Lougee declined to make any specific comments regarding the possible availability of Tribune and Cox stations.
In the meantime, Tegna is getting ready to bank the increased income that will be driven by strong gains in political advertising along with steady increases in subscription revenue. Those two categories just drove a 7% gain in 2Q revenue and promise to grow the company’s revenue by mid-double digits in 3Q.
According to Harker, during 2Q advertising minus political was down 3% pro forma and 5% as reported, in part due to the move of NCAA playoff action to cable and soccer’s World Cup to Fox, which comprises a tiny portion of the company’s network affiliate portfolio.
Regarding core, Harker said the company experienced 2Q declines in auto, restaurant and retail while registering increases in services, medical and entertainment.
Lougee added some core color. He said that auto was down just over mid-single digits in 2Q but doing better — “I’m not saying robust in third quarter, but significantly stronger.” He said it is currently flat and improving.
He noted that auto results continue to be dampened by the absence of Dodge-Jeep-Chrysler. He credited foreign manufacturers for what improvement there is, noting that it was coming primarily from Japan rather than Germany. But at the end of the day, he had no neat tidy answer as to what is driving ups and downs in the category.
Categories seen picking up steam in 3Q included some of the 2Q bright spots. Lougee mentioned medical-dental-optical, entertainment and home improvement. However, he warned that displacement will begin to affect results during the third quarter.
Lougee is expecting a banner political year, and said the company is already on pace to set a new mid-term record. The company’s footprint is strong, he noted. It includes 25 competitive House races, 17 of which are located in its top 25 markets; it has 25 Senate races, seven of which are highly competitive, including Florida, Arizona, Minnesota, Missouri, Tennessee and Ohio; and there are seven competition gubernatorials, including Florida, Colorado, Ohio and Minnesota.
2020 redistricting will be a particular shot in the arm to gubernatorial spending. “A lot is at stake and a lot will be spent,” he said.
Subscriptions are strong and reliable source of revenue, and according to Lougee, increases in OTT subscribers have more than made up for losses from cord-cutting in the traditional MVPD column. He added that the growth in OTT subscribers remains a large- and mid-market phenomenon which has not started to take hold in markets 100 and smaller.
Lougee declined to comment on CBS’s prediction that it will be earning two-thirds of local station retransmission consent funds, noting that he’s heard that one before, and assured the questioner that Tegna would be able to continue to grow its net retrans income.
That said, he added that he would rather have 45% of $350 million than 55% of $250 million. (TVN has done the math: $350 million times 45% equals $157.5 million; $250 million times 55% equals $137.5 million.)
Harker underscored that subscriptions will remain a major growth category, with 15% of its subscriber base up for renewal this year and another 50% coming due in 2019.
Premion, Tegna’s entry into the digital marketing universe, was expected to bank $60 million by year’s end.

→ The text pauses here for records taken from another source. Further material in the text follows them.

(** * jadx-context-builder: the context generation engine

    A shallow embedding of [JadxContextGenerator] (jadx-context-builder.py)
    and the properties of its budgeted breadth-first closure.

    Conventions of the embedding.
    - A Python [str] is a [string]; its characters are the code points
      U+0000..U+00FF, one per [ascii].  The character classes [\s] and [\w]
      and [str.lower] are those of Python on that range.
    - The regular expressions of the source are transcribed as data and run
      by a small backtracking matcher (module [Re]) with the priorities of
      Python's [re]: greedy quantifiers try the longest run first, lazy ones
      the shortest, alternatives are tried left to right.
    - [fnmatch.fnmatch] is module [Fnmatch], written after
      [fnmatch.translate].
    - The file tree and the SQLite table are fields of the generator record:
      the table [class_index] is a finite map from its primary key. *)

From Stdlib Require Import ZArith Ascii String List Lia Bool.
From stdpp Require Import base option list gmap strings.

Local Open Scope string_scope.

(** ** Python strings *)

Module Py.

Definition code (c : ascii) : nat := nat_of_ascii c.

Definition between (lo hi : nat) (c : ascii) : bool :=
  (lo <=? code c)%nat && (code c <=? hi)%nat.

(** [str.isspace] / [\s] on U+0000..U+00FF. *)
Definition is_space (c : ascii) : bool :=
  between 9 13 c || between 28 32 c || (code c =? 133)%nat || (code c =? 160)%nat.

Definition is_ascii_alnum (c : ascii) : bool :=
  between 48 57 c || between 65 90 c || between 97 122 c.

(** [\w] on U+0000..U+00FF: alphanumeric (in the sense of [str.isalnum])
    or underscore. *)
Definition is_word (c : ascii) : bool :=
  is_ascii_alnum c || (code c =? 95)%nat
  || (code c =? 170)%nat || (code c =? 178)%nat || (code c =? 179)%nat
  || (code c =? 181)%nat || (code c =? 185)%nat || (code c =? 186)%nat
  || between 188 190 c || between 192 214 c || between 216 246 c
  || between 248 255 c.
(** A machine without a session file, with credentials in its
    environment, and a judge that accepts the login. *)
Definition login_world : World :=
  {| clock := 1000;
     environ := fun key =>
       if bool_decide (key = str "CSES_USERNAME") then str "tester"
       else if bool_decide (key = str "CSES_PASSWORD") then str "secret"
       else [];
     stat_not_exist := fun _ => true;
     read_file := fun _ => Fail (str "no such file or directory");
     read_dir := fun _ => Fail (str "no such file or directory");
     mkdir_all := fun _ => None;
     write_file := fun _ _ => None;
     http_do := fun req =>
       if bool_decide (Method req = str "GET") then Ok login_page
       else Ok login_redirect |}.

(** The fixtures 2 and 10, stored in this order, and the state in
    which [cacheTestCases] leaves the program. *)
Definition stored_testCases : list TestCase := rev sample_testCases.

Definition stored_state : ProgState :=
  snd (cacheTestCases sample_library cache_world (str "cache/1068")
         stored_testCases start_state).

(** A machine off line whose files are those that a log has written,
    with the listing of one directory. *)
Definition world_after (log : list Event) (cacheDir : gostring)
    (names : list gostring) : World :=
  {| clock := 0;
     environ := fun _ => [];
     stat_not_exist := fun name =>
       match written log name with
       | Some _ => false
       | None => true
       end;
     read_file := fun name =>
       match written log name with
       | Some data => Ok data
       | None => Fail (str "no such file or directory")
       end;
     read_dir := fun name =>
       if bool_decide (name = cacheDir) then Ok names
       else Fail (str "no such file or directory");
     mkdir_all := fun _ => None;
     write_file := fun _ _ => None;
     http_do := fun _ => Fail (str "no route to host") |}.

Definition stored_world : World :=
  world_after (events stored_state) (str "cache/1068")
    [str "10.in"; str "10.out"; str "2.in"; str "2.out"].

(** A toolchain that works, and tests that run as their goroutines do. *)
Definition sample_tools : Toolchain :=
  {| exec_Command := fun _ => {| cmd_stdout := []; cmd_combined := []; cmd_err := None |};
     os_Stat := fun _ => None;
     filepath_Abs := fun _ => str "/work";
     filepath_Base := fun path => path |}.

Definition sample_runTests (executablePath : gostring) (testCases : list TestCase)
  : TestsOutcome :=
  TestsDone (runTests_results sample_library sample_config sample_spawn
               executablePath testCases).

Definition fresh_runner : RunnerState :=
  {| auth := None; fetcher_auth := None; runlog := [] |}.

(** The state in which [SaveSession] leaves the program that holds the
    sample session, on a machine whose clock reads 0, and the machine
    with the files of that state. *)
Definition saved_state : ProgState :=
  snd (SaveSession sample_library (world_after [] [] []) sample_config
         {| sessionData := Some sample_session; events := [] |}).

Definition saved_world : World := world_after (events saved_state) [] [].
(** ** Lemmas on the string library *)

Section DecodeFacts.

Lemma DecodeRune_size_pos (s : gostring) :
  s <> [] -> (1 <= snd (utf8.DecodeRuneInString s))%nat.
Proof.
  destruct s as [|c0 [|c1 [|c2 [|c3 s]]]]; [congruence|..]; intros _;
    unfold utf8.DecodeRuneInString;
    repeat match goal with
           | |- context [if ?b then _ else _] => destruct b
           end; simpl; lia.
Qed.

(** Extending a string to the right either leaves the first rune as it
    was or completes an encoding that had been cut short. *)
Lemma DecodeRune_app_strong (r u : gostring) :
  r <> [] ->
  utf8.DecodeRuneInString (r ++ u) = utf8.DecodeRuneInString r
  \/ utf8.DecodeRuneInString r = (utf8.RuneError, 1%nat).
Proof.
  intros Hr.
  destruct r as [|c0 r]; [congruence|].
  unfold utf8.DecodeRuneInString. rewrite <- app_comm_cons.
  set (x := utf8.first (b2z c0)).
  set (sz := Z.land x 7).
  destruct (0xF0 <=? x); [now left|].
  change (length (c0 :: r ++ u)) with (S (length (r ++ u))).
  change (length (c0 :: r)) with (S (length r)).
  rewrite length_app.
  destruct (Z.ltb_spec (Z.of_nat (S (length r))) sz) as [Hlt|Hge]; [now right|].
  destruct (Z.ltb_spec (Z.of_nat (S (length r + length u))) sz); [lia|].
  destruct r as [|c1 r]; [now right|]. rewrite <- app_comm_cons.
  destruct (_ || _); [now left|].
  destruct (Z.leb_spec sz 2); [now left|].
  destruct r as [|c2 r]; [now right|]. rewrite <- app_comm_cons.
  destruct (_ || _); [now left|].
  destruct (Z.leb_spec sz 3); [now left|].
  destruct r as [|c3 r]; [now right|]. rewrite <- app_comm_cons.
  now left.
Qed.

Lemma DecodeRune_app (r u : gostring) :
  r <> [] ->
  utf8.DecodeRuneInString (r ++ u) = utf8.DecodeRuneInString r
  \/ fst (utf8.DecodeRuneInString r) = utf8.RuneError.
Proof.
  intros Hr. destruct (DecodeRune_app_strong r u Hr) as [H|H]; [by left|].
  right. by rewrite H.
Qed.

That number has been bumped up to $75 million. And despite Harker’s claim that most of the profit generated by the growing service is being plowed back into the business, it is expected to finish 2018 with a 10% profit margin.
Tegna reports all political revenue generated by the company as a separate category, so the Premion numbers do not include any revenue from that stream. As yet, said Lougee, the company has no idea what how much political will be spent with Premion, but he suspects the number will increase as activity gets hot and heavy at the end of the campaign period.
As for the advertising collusion case brought by Clayton, Massey & Associates against Tegna, Sinclair, Nexstar, Tribune, Gray and Hearst, Lougee said: “The allegations in that complaint are completely meritless and we will defend ourselves vigorously.”